• PROBLEM STATEMENT:
Set down, please, without alteration, the lines of the entries below from the first through the one containing "Lemma keeps_gisLoaded : keeps gisLoaded.".

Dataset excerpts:

(** A branch taken under [gapiInited && gisLoadedFlag] may render, as long
    as it never writes a flag: the flags it tested still hold when it ends. *)
Lemma keeps_flag_guard (m1 m2 : Js unit) :
  preserves flags m1 -> keeps m2 ->
  keeps (inited <- gets gapiInited;;
         gis <- gets gisLoadedFlag;;
         if inited && gis then m1 else m2).
Proof.
  intros H1 H2 w Hw.
  change (render_guarded
            (exec (if gapiInited w && gisLoadedFlag w then m1 else m2) w)).
  destruct (gapiInited w) eqn:Hi, (gisLoadedFlag w) eqn:Hg; cbn [andb];
    try (apply H2, Hw).
  intros _. specialize (H1 w). unfold flags in H1.
  injection H1 as Hi' Hg'. split; congruence.
Qed.

(** The one place that renders. *)
Lemma keeps_maybeRenderSignInButton : keeps maybeRenderSignInButton.
Proof.
  unfold maybeRenderSignInButton.
  apply keeps_bind; [apply keeps_preserves; solve_preserves | intros _].
  apply keeps_try_catch;
    [| intros e; apply keeps_preserves; solve_preserves ].
  apply keeps_flag_guard.
  - solve_preserves_deep.
  - apply keeps_preserves; solve_preserves.
Qed.

Ltac keeps_step :=
  first
    [ apply keeps_maybeRenderSignInButton
    | apply keeps_set_gapiInited
    | apply keeps_set_gisLoadedFlag
    | apply keeps_preserves; solve [solve_preserves_deep]
    | apply keeps_bind; [| intros ?]
    | apply keeps_try_catch; [| intros ?]
    | case_match ].

Lemma keeps_initializeGapiClient init : keeps (initializeGapiClient init).
Proof. unfold initializeGapiClient. repeat keeps_step. Qed.

Lemma keeps_gisLoaded : keeps gisLoaded.
Proof. unfold gisLoaded. repeat keeps_step. Qed.

Lemma keeps_fire_timer i init : keeps (fire_timer i init).
Proof.
  unfold fire_timer. apply keeps_bind; [apply keeps_preserves; solve_preserves | intros pending].
  destruct (pending !! i) as [[cb d]|]; [| apply keeps_preserves; solve_preserves].
  apply keeps_bind; [apply keeps_preserves; solve_preserves | intros _].
  destruct cb; cbn [run_callback].
  - apply keeps_initializeGapiClient.
  - apply keeps_preserves; solve_preserves_deep.
  - apply keeps_preserves; solve_preserves_deep.
  - apply keeps_preserves; solve_preserves_deep.
Qed.

Lemma keeps_handle ev : keeps (handle ev).
Proof.
  destruct ev; cbn [handle].
  - apply keeps_preserves; solve_preserves_deep.
  - apply keeps_initializeGapiClient.
  - apply keeps_gisLoaded.
  - apply keeps_preserves; solve_preserves_deep.
  - apply keeps_preserves; solve_preserves_deep.
  - apply keeps_preserves; solve_preserves_deep.
  - apply keeps_preserves; solve_preserves_deep.
  - apply keeps_preserves; solve_preserves_deep.
  - apply keeps_preserves; solve_preserves_deep.
  - apply keeps_preserves; solve_preserves_deep.
  - apply keeps_preserves; solve_preserves_deep.
  - apply keeps_preserves; solve_preserves_deep.
  - apply keeps_preserves; solve_preserves_deep.
  - apply keeps_preserves; solve_preserves_deep.
  - apply keeps_fire_timer.
Qed.

Lemma step_render_guarded w w' : step w w' -> render_guarded w -> render_guarded w'.
Proof.
  intros [ev w0 | w0 w1 Hp] Hw.
  - apply keeps_handle, Hw.
  - destruct Hp as [Hi Hg _ _ _ Ht]. intros Hr. rewrite Hi, Hg. apply Hw.
    unfold renders in *. rewrite <- Ht. exact Hr.
Qed.

Lemma reachable_render_guarded w : reachable w -> render_guarded w.
Proof.
  induction 1 as [w Hi | w w' _ IH Hs].
  - intros Hr. destruct Hi as [_ _ _ _ _ Ht]. unfold renders in Hr.
    rewrite Ht in Hr. done.
  - eapply step_render_guarded; eassumption.
Qed.

Lemma fresh_world_initial : initial fresh_world.
Proof. constructor; reflexivity. Qed.

(** * Initialisation sequencing *)

(** [C9] In every reachable state in which the two readiness flags are not
    both true, [renderButton] has never been called. *)
Theorem render_only_when_both_ready (w : World) :
  reachable w ->
  gapiInited w && gisLoadedFlag w = false ->
  renders w = [].
Proof.
  intros Hr Hf. pose proof (reachable_render_guarded w Hr) as Hg.
  destruct (renders w) as [|r rs] eqn:E; [reflexivity | exfalso].
  destruct Hg as [Hi Hl]; [rewrite E; discriminate |].
  rewrite Hi, Hl in Hf. discriminate.
Qed.

Lemma render_only_when_both_ready_witness :
  renders (exec (handle EvGisLoaded) fresh_world) = [].
Proof.
  apply (render_only_when_both_ready (exec (handle EvGisLoaded) fresh_world)).
  - eapply reachable_step.
    + apply reachable_initial, fresh_world_initial.
    + apply step_handle.
  - vm_compute. reflexivity.
Defined.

• EXPECTED OUTPUT:
(** A branch taken under [gapiInited && gisLoadedFlag] may render, as long
    as it never writes a flag: the flags it tested still hold when it ends. *)
Lemma keeps_flag_guard (m1 m2 : Js unit) :
  preserves flags m1 -> keeps m2 ->
  keeps (inited <- gets gapiInited;;
         gis <- gets gisLoadedFlag;;
         if inited && gis then m1 else m2).
Proof.
  intros H1 H2 w Hw.
  change (render_guarded
            (exec (if gapiInited w && gisLoadedFlag w then m1 else m2) w)).
  destruct (gapiInited w) eqn:Hi, (gisLoadedFlag w) eqn:Hg; cbn [andb];
    try (apply H2, Hw).
  intros _. specialize (H1 w). unfold flags in H1.
  injection H1 as Hi' Hg'. split; congruence.
Qed.

(** The one place that renders. *)
Lemma keeps_maybeRenderSignInButton : keeps maybeRenderSignInButton.
Proof.
  unfold maybeRenderSignInButton.
  apply keeps_bind; [apply keeps_preserves; solve_preserves | intros _].
  apply keeps_try_catch;
    [| intros e; apply keeps_preserves; solve_preserves ].
  apply keeps_flag_guard.
  - solve_preserves_deep.
  - apply keeps_preserves; solve_preserves.
Qed.

Ltac keeps_step :=
  first
    [ apply keeps_maybeRenderSignInButton
    | apply keeps_set_gapiInited
    | apply keeps_set_gisLoadedFlag
    | apply keeps_preserves; solve [solve_preserves_deep]
    | apply keeps_bind; [| intros ?]
    | apply keeps_try_catch; [| intros ?]
    | case_match ].

Lemma keeps_initializeGapiClient init : keeps (initializeGapiClient init).
Proof. unfold initializeGapiClient. repeat keeps_step. Qed.

Lemma keeps_gisLoaded : keeps gisLoaded.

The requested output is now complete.